Unfortunately, NAFLD is often a disease that shows no obvious symptoms, but when left undiagnosed can lead to further complications, including inflamed liver, and cirrhosis. Currently, there is no approved treatment for NAFLD except for a recommendation to follow a healthy diet and exercise regularly.
NAFLD is closely linked to metabolic syndrome (insulin resistance), which is in turn linked to obesity and sedentary lifestyle. Vitamin D deficiency is also linked to these conditions, so researchers have been looking for a relationship between Vitamin D deficiency and NAFLD, and they appear to have found one.
One study from last year concluded that “Vitamin D deficiency is commonly associated with NAFLD and has even been correlated with disease severity. The metabolic, anti-inflammatory and anti-fibrotic properties of vitamin D provide plausible mechanisms by which vitamin D may impact on the various steps of disease progression and severity. Cumulatively, this would suggest that vitamin D replacement might be effective in the treatment of NAFLD.” (World J Gastroenterol. 2015 Feb 14; 21(6): 1718–1727. “Vitamin D: A new player in non-alcoholic fatty liver disease?” Myrto Eliades and Elias Spyrou.) (Study)

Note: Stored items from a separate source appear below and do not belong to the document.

Lemma stuck_run (w w' : world installer_state installer_k) (es : list (event (U:=installer_event))) :
  stuck w -> run (installer E valid_url) w es = Some w' -> stuck w'.
Proof.
  revert w. induction es as [|e es IH]; cbn; intros w Hw Hr; [now inv Hr|].
  destruct (step (installer E valid_url) w e) as [w1|] eqn:Hs; [|discriminate].
  exact (IH w1 (stuck_step w w1 e Hw Hs) Hr).
Qed.

(** C28: when the first status request fails (the request fails, the
    answer is not [ok] or not JSON, or the status is [null]), the
    installer is stuck for good: nothing is in flight, no child is
    mounted, and whatever the user does afterwards only time passes;
    no button is left to retry, only reloading the page helps. *)
Theorem failed_status_stuck (res : http_result) :
  res = NetworkError \/ (exists b, res = Response false b) \/
  res = Response true None \/ res = Response true (Some JNull) ->
  exists w, run (installer E valid_url) (initial_world (installer E valid_url)) [Answer 0 res]
              = Some w /\
    forall es w', run (installer E valid_url) w es = Some w' ->
                  in_flight w' = [] /\ child (wstate w') = NoChild.
Proof.
  intros Hres.
  assert (Hw : exists w, run (installer E valid_url) (initial_world (installer E valid_url))
                           [Answer 0 res] = Some w /\ stuck w).
  { destruct Hres as [-> | [[b ->] | [-> | ->]]];
      (eexists; split; [reflexivity | unfold stuck; repeat split]). }
  destruct Hw as (w & Hr & Hs). exists w. split; [exact Hr|].
  intros es w' Hr'. destruct (stuck_run w w' es Hs Hr') as (Hf & Hc & _). auto.
Qed.

End Stuck.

Another study done in Korea concluded that “Low vitamin D status is closely associated with NAFLD, independent of visceral obesity in subjects with diabetes or insulin resistance.” (PLoS One. 2013 Oct 9;8(10). “Low vitamin D status is associated with nonalcoholic Fatty liver disease independent of visceral obesity in Korean adults.” Seo JA, et al.) (Study)
If you or someone you know has NAFLD, there may be new hope besides lifestyle and diet changes. Talk to your caregiver and see if Vitamin D can help.